Cotton, another culprit, gulps down more water than nearly any other crop, yet desert fields are kept white with it because “tradition.” Tradition of what? Of burning the future to keep campaign donors happy.

Lawns as Lunacy

And then there are the lawns. Nothing symbolizes the arrogance of desert settlers more than a Phoenix cul-de-sac shimmering with green sod in 115°F heat. It’s not landscaping—it’s performance art for people in denial. Every blade of grass is a middle finger to common sense, kept alive with thousands of gallons of potable water while reservoirs like Lake Mead circle the drain.
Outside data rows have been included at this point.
(* ===== verification/AgentScenario.v ===== *)
(** * An agent from enrollment to work

    The deployment of [Scenario.v] without its agent: a token is issued, an agent enrolls with it, reports
    what it can do, renews its session and rotates its certificate.  The theorems of [CredentialHistory.v]
    and [Delivery.v] are applied to these calls. *)
From stdpp Require Import pretty.
From S2P Require Import Prelude Regex Names Domain TargetSpec Kahn Graph Contract Records Url Json Tokens Db Tx Constraints Auth Jobs Groups GraphStore Executions Coordinator Lifecycle Progress LifecycleOps Frames Agents Delivery System Credentials AgentRuns CredentialHistory Scenario.

(** ** The calls *)

Definition token_key : bytes := bytes_of "a token key of the deployment".
Definition a_start : db := d_start <| d_agents := ∅; d_sessions := ∅ |>.

Definition enrollment_request : EnrollmentRequest := {|
  er_Principal := alice; er_ExpectedUser := "alice"; er_Lifetime := 10 * time_Minute |}.
Definition create : tx EnrollmentToken := CreateEnrollmentToken token_key alice "team" "cpu" "enroll-1" some_digest enrollment_request.
Definition enrollment_token : string := deriveToken token_key "jme" (uuid 1).

Definition registration : AgentRegistration := {|
  ar_TargetGenerationID := generation_id; ar_AgentVersion := "1.2.0"; ar_ProtocolVersions := ["jobman/v1alpha1"];
  ar_OperatingSystem := "linux"; ar_Architecture := "amd64"; ar_Hostname := "node-7"; ar_ExecutionUser := "alice";
  ar_ExecutionBackends := ["subprocess"]; ar_Runtimes := ["native"]; ar_Capabilities := []; ar_RequestDigest := some_digest |}.
Definition enroll : tx AgentSession := EnrollAgent token_key enrollment_token registration (60 * time_Minute).
Definition session_token : string := deriveToken token_key "jms" (uuid 3).
Definition renew : tx AgentSession := RenewAgentSession token_key session_token (60 * time_Minute).
Definition renewed_token : string := deriveToken token_key "jms" (uuid 4).

Definition a_identity : AgentIdentity := {|
  ai_AgentID := uuid 2; ai_NamespaceID := team; ai_Namespace := "team"; ai_PrincipalID := "alice";
  ai_TargetID := target_id; ai_TargetGenerationID := generation_id; ai_CertificateSerial := "01" |}.
Definition certificate (serial : string) : AgentCertificate := {|
  cert_Serial := serial; cert_PublicKeyDigest := some_digest; cert_ExpiresAt := UTC (now + seconds 86400) |}.
Definition observation : AgentCapabilities := {|
  ac_AgentID := uuid 2; ac_ObservedAt := UTC (now + 2); ac_AcceptingAssignments := true; ac_AgentVersion := "1.2.1";
  ac_OperatingSystem := "linux"; ac_Architecture := "amd64"; ac_Hostname := "node-7"; ac_ExecutionUser := "alice";
  ac_ExecutionBackends := ["subprocess"]; ac_Runtimes := ["native"]; ac_Capabilities := ["gpu"];
  ac_DocumentDigest := some_digest; ac_Document := raw_json "{}" |}.

Definition a_issued : db := after create (at_ now) a_start.
Definition a_enrolled : db := after enroll (at_ (now + 1)) a_issued.
Definition a_reported : db := after (RecordAgentCapabilities a_identity observation) (at_ (now + 2)) a_enrolled.
Definition a_certified : db := after (RecordAgentCertificate (uuid 2) (certificate "01")) (at_ (now + 3)) a_reported.
Definition a_renewed : db := after renew (at_ (now + 4)) a_certified.
Definition a_rotated : db := after (RotateAgentCertificate a_identity (certificate "02")) (at_ (now + 5)) a_renewed.
Definition a_again : db := after enroll (at_ (now + 6)) a_rotated.

Lemma issued_run : ∃ r, create (at_ now) a_start = Ok (r, a_issued).
Proof. unfold a_issued. apply (succeeded create). vm_compute. reflexivity. Qed.
Lemma enrolled_run : ∃ r, enroll (at_ (now + 1)) a_issued = Ok (r, a_enrolled).
Proof. unfold a_enrolled. apply (succeeded enroll). vm_compute. reflexivity. Qed.
Lemma reported_run : ∃ r, RecordAgentCapabilities a_identity observation (at_ (now + 2)) a_enrolled = Ok (r, a_reported).
Proof. unfold a_reported. apply (succeeded (RecordAgentCapabilities a_identity observation)). vm_compute. reflexivity. Qed.
Lemma certified_run : ∃ u, RecordAgentCertificate (uuid 2) (certificate "01") (at_ (now + 3)) a_reported = Ok (u, a_certified).
Proof. unfold a_certified. apply (succeeded (RecordAgentCertificate _ _)). vm_compute. reflexivity. Qed.
Lemma renewed_run : ∃ r, renew (at_ (now + 4)) a_certified = Ok (r, a_renewed).
Proof. unfold a_renewed. apply (succeeded renew). vm_compute. reflexivity. Qed.
Lemma rotated_run : RotateAgentCertificate a_identity (certificate "02") (at_ (now + 5)) a_renewed = Ok (tt, a_rotated).
Proof. unfold a_rotated. destruct (succeeded (RotateAgentCertificate a_identity (certificate "02")) (at_ (now + 5)) a_renewed) as [[] H]; [vm_compute; reflexivity|exact H]. Qed.
Lemma again_run : ∃ r, enroll (at_ (now + 6)) a_rotated = Ok (r, a_again).
Proof. unfold a_again. apply (succeeded enroll). vm_compute. reflexivity. Qed.

(** ** The histories *)

Lemma a_start_reachable : credential_reachable token_key a_start.
Proof. exists a_start. split_and!; try reflexivity. Qed.
Lemma a_issued_reachable : credential_reachable token_key a_issued.
Proof.
  destruct issued_run as [r Hr]. eapply credential_reachable_later; [exact a_start_reachable|].
  eapply rtc_once, cstep_create, Hr.
Qed.
Lemma a_certified_steps : rtc (credential_step token_key) a_enrolled a_certified.
Proof.
  destruct reported_run as [r2 H2], certified_run as [u3 H3].
  eapply rtc_l; [eapply cstep_report, H2|]. eapply rtc_once, cstep_record, H3.
Qed.
Lemma a_certified_reachable : credential_reachable token_key a_certified.
Proof.
  destruct enrolled_run as [r1 H1]. eapply credential_reachable_later; [exact a_issued_reachable|].
  eapply rtc_l; [eapply cstep_enroll, H1|exact a_certified_steps].
Qed.
Lemma a_rotated_steps : rtc (credential_step token_key) a_certified a_rotated.
Proof.
  destruct renewed_run as [r4 H4]. eapply rtc_l; [eapply cstep_renew, H4|]. eapply rtc_once, cstep_rotate, rotated_run.
Qed.
Lemma a_renewed_reachable : credential_reachable token_key a_renewed.
Proof.
  destruct renewed_run as [r4 H4]. eapply credential_reachable_later; [exact a_certified_reachable|]. eapply rtc_once, cstep_renew, H4.
Qed.
Lemma a_enrolled_reachable : credential_reachable token_key a_enrolled.
Proof.
  destruct enrolled_run as [r1 H1]. eapply credential_reachable_later; [exact a_issued_reachable|]. eapply rtc_once, cstep_enroll, H1.
Qed.

(** ** The theorems at work *)

Lemma enrollment_single_use_witness : ∃ r r', enroll (at_ (now + 1)) a_issued = Ok (r, a_enrolled) ∧
  enroll (at_ (now + 6)) a_rotated = Ok (r', a_again) ∧ ags_Replayed r' = true ∧ ags_AgentID r' = ags_AgentID r.
Proof.
  destruct enrolled_run as [r H]. destruct again_run as [r' H']. exists r, r'.
  assert (rtc (credential_step token_key) a_enrolled a_rotated) as Hs by (etrans; [exact a_certified_steps|exact a_rotated_steps]).
  destruct (enrollment_single_use token_key enrollment_token registration registration (60 * time_Minute) (60 * time_Minute)
    (at_ (now + 1)) (at_ (now + 6)) a_issued a_enrolled a_rotated a_again r r' a_issued_reachable H Hs H') as (Hrep & Hid & _).
  exact (conj H (conj H' (conj Hrep Hid))).
Defined.

Lemma rotated_credentials_refused_witness :
  AuthenticateAgent session_token (at_ (now + 7)) a_again = Err ErrUnauthenticated ∧
  AuthenticateAgentCertificate (uuid 2) "01" some_digest (at_ (now + 7)) a_again = Err ErrUnauthenticated.
Proof.
  destruct renewed_run as [r4 H4]. destruct again_run as [r6 H6].
  destruct (rotated_credentials_refused token_key a_certified a_certified_reachable) as [Hs _].
  destruct (rotated_credentials_refused token_key a_renewed a_renewed_reachable) as [_ Hc].
  split.
  - apply (Hs session_token (60 * time_Minute) (at_ (now + 4)) r4 a_renewed a_again H4).
    eapply rtc_l; [eapply cstep_rotate, rotated_run|]. eapply rtc_once, cstep_enroll, H6.
  - apply (Hc a_identity (certificate "02") (at_ (now + 5)) a_rotated a_again rotated_run).
    eapply rtc_once, cstep_enroll, H6.
Defined.

Lemma authenticated_run : ∃ i, AuthenticateAgent session_token (at_ (now + 7)) a_certified = Ok (i, after (AuthenticateAgent session_token) (at_ (now + 7)) a_certified).
Proof. apply (succeeded (AuthenticateAgent session_token)). vm_compute. reflexivity. Qed.

Lemma authentication_sound_witness : ∃ i id t, AuthenticateAgent session_token (at_ (now + 7)) a_certified =
    Ok (i, after (AuthenticateAgent session_token) (at_ (now + 7)) a_certified) ∧
  d_enrollments a_certified !! id = Some t ∧ en_used_by_agent_id t = Some (ai_AgentID i) ∧ ai_PrincipalID i = en_principal_id t.
Proof.
  destruct authenticated_run as [i H]. destruct (authentication_sound token_key a_certified a_certified_reachable) as [Hs _].
  destruct (Hs session_token (at_ (now + 7)) i (after (AuthenticateAgent session_token) (at_ (now + 7)) a_certified) H)
    as [(id & t & Ht & Hby & _ & _ & _ & Hp) _].
  exists i, id, t. exact (conj H (conj Ht (conj Hby Hp))).
Defined.

Lemma certified_agent : ∃ a, d_agents a_certified !! uuid 2 = Some a ∧ ag_capability_revision a = 1.
Proof.
  assert (ag_capability_revision <$> d_agents a_certified !! uuid 2 = Some 1) as H by (vm_compute; reflexivity).
  apply fmap_Some in H as (a & Ha & Hr). exists a. exact (conj Ha (eq_sym Hr)).
Qed.

Lemma capability_projection_witness : ∃ a c, d_agents a_certified !! uuid 2 = Some a ∧
  d_capability_snapshots a_certified !! (uuid 2, ag_capability_revision a) = Some c ∧ shows c a.
Proof.
  destruct certified_agent as (a & Ha & Hr).
  destruct (capability_projection token_key a_certified (uuid 2) a a_certified_reachable Ha) as (_ & _ & Hs).
  destruct Hs as (c & Hc & Hsh); [rewrite Hr; reflexivity|]. exists a, c. exact (conj Ha (conj Hc Hsh)).
Defined.

Lemma certified_session : ∃ s a n, d_sessions a_certified !! uuid 3 = Some s ∧ se_revoked_at s = None ∧
  transaction_timestamp (at_ (now + 7)) < se_expires_at s ∧ d_agents a_certified !! uuid 2 = Some a ∧
  agent_present a_certified a = true ∧ d_namespaces a_certified !! ag_namespace_id a = Some n.
Proof.
  assert ((s ← d_sessions a_certified !! uuid 3; a ← d_agents a_certified !! uuid 2; n ← d_namespaces a_certified !! ag_namespace_id a;
    Some (se_revoked_at s, bool_decide (transaction_timestamp (at_ (now + 7)) < se_expires_at s), agent_present a_certified a)) = Some (None, true, true))
    as H by (vm_compute; reflexivity).
  apply bind_Some in H as (s & Hs & H). apply bind_Some in H as (a & Ha & H). apply bind_Some in H as (n & Hn & H).
  injection H as Hr He Hp. apply bool_decide_eq_true in He. exists s, a, n. exact (conj Hs (conj Hr (conj He (conj Ha (conj Hp Hn))))).
Qed.

Lemma enrolled_identifiers : ∃ r, enroll (at_ (now + 1)) a_issued = Ok (r, a_enrolled) ∧ ags_AgentID r = uuid 2 ∧ ags_SessionID r = uuid 3.
Proof.
  assert (answers (λ r, bool_decide (ags_AgentID r = uuid 2 ∧ ags_SessionID r = uuid 3)) enroll (at_ (now + 1)) a_issued = true) as H by (vm_compute; reflexivity).
  apply answered in H as (r & Hr & Hid). apply bool_decide_eq_true in Hid as [H1 H2]. exists r. exact (conj Hr (conj H1 H2)).
Qed.

Lemma issued_session_authenticates_witness : ∃ r i d', enroll (at_ (now + 1)) a_issued = Ok (r, a_enrolled) ∧
  AuthenticateAgent (ags_Token r) (at_ (now + 7)) a_certified = Ok (i, d') ∧ ai_AgentID i = ags_AgentID r.
Proof.
  destruct enrolled_identifiers as (r & H & Hag & Hses). destruct certified_session as (s & a & n & Hs & Hr & He & Ha & Hp & Hn).
  assert (d_sessions a_certified !! ags_SessionID r = Some s) as Hs' by (rewrite Hses; exact Hs).
  assert (d_agents a_certified !! ags_AgentID r = Some a) as Ha' by (rewrite Hag; exact Ha).
  destruct (issued_session_authenticates token_key a_issued a_enrolled a_certified r (at_ (now + 7)) s a n a_issued_reachable
    (or_introl (ex_intro _ enrollment_token (ex_intro _ registration (ex_intro _ (60 * time_Minute) (ex_intro _ (at_ (now + 1)) H)))))
    a_certified_steps Hs' Hr He Ha' Hp Hn) as (_ & i & d' & Hi & Hid).
  exists r, i, d'. exact (conj H (conj Hi Hid)).
Defined.

(** The agent of the base deployment is handed its offer. *)
Lemma listed_run : ∃ l, ListAssignments agent 10 (at_ (now + 2)) d_offered = Ok (l, after (ListAssignments agent 10) (at_ (now + 2)) d_offered) ∧
  asg_DeliveryID <$> l = [uuid 5].
Proof.
  assert (answers (λ l, bool_decide (asg_DeliveryID <$> l = [uuid 5])) (ListAssignments agent 10) (at_ (now + 2)) d_offered = true) as H by (vm_compute; reflexivity).
  apply answered in H as (l & Hl & Hid). apply bool_decide_eq_true in Hid. exists l. exact (conj Hl Hid).
Qed.

Lemma delivery_sound_witness : ∃ l x a, ListAssignments agent 10 (at_ (now + 2)) d_offered =
    Ok (l, after (ListAssignments agent 10) (at_ (now + 2)) d_offered) ∧ x ∈ l ∧
  d_assignments d_offered !! asg_DeliveryID x = Some a ∧ a_state a = "offered".
Proof.
  destruct listed_run as (l & Hl & Hid).
  destruct (delivery_sound agent 10 (at_ (now + 2)) d_offered l (after (ListAssignments agent 10) (at_ (now + 2)) d_offered)
    (reachable_inv _ offered_reachable) Hl) as (_ & Hrows & _).
  destruct l as [|x l]; [discriminate Hid|]. destruct (Hrows x (list_elem_of_here x l)) as (a & _ & _ & Ha & Hst & _).
  exists (x :: l), x, a. exact (conj Hl (conj (list_elem_of_here x l) (conj Ha Hst))).
Defined.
The absurdity of it all is hard to overstate: people move to the desert for sunshine and space, then demand to replicate Connecticut in their front yard. Palm-lined boulevards, artificial lakes, golf courses—luxuries subsidized by stealing tomorrow’s water for today’s vanity.

The Cultural Death Drive

What drives this madness is the old American delusion of “taming” nature. The desert, we are told, must be made to bloom. But deserts aren’t broken. They are entire ecosystems designed to survive on almost nothing. To carpet them with thirsty crops and ornamental grass isn’t civilization—it’s desecration. It’s ecological cosplay, where the price of the performance is paid in collapsed aquifers and dust storms.

Reality Is Not Negotiable

Here’s the truth no politician dares to say aloud: you cannot have both endless green lawns and a functioning desert ecosystem. You cannot export billions of gallons of water in the form of hay and then act surprised when taps run dry. You cannot keep pretending that a river already drained to a trickle will magically refill itself.

The desert does not care about your dreams of suburban emerald or your nostalgia for Iowa farmland. It will take what little you have left, and when the water is gone, it’s gone.

A Hard Choice, or No Choice

There are alternatives—xeriscaping, drought-adapted crops, Indigenous farming traditions—but all of them require humility. And humility is in short supply. Instead, we prop up a fantasy with subsidies, canals, and lies.

But the reckoning is already here. Lake Mead is a bathtub ring. Wells are running dry. The mirage is flickering. The longer we cling to it, the harsher the collapse will be.

In short: stop waterboarding the desert. Stop forcing it to drink what it cannot give. Respect the limits, or watch the desert take back everything you thought you owned.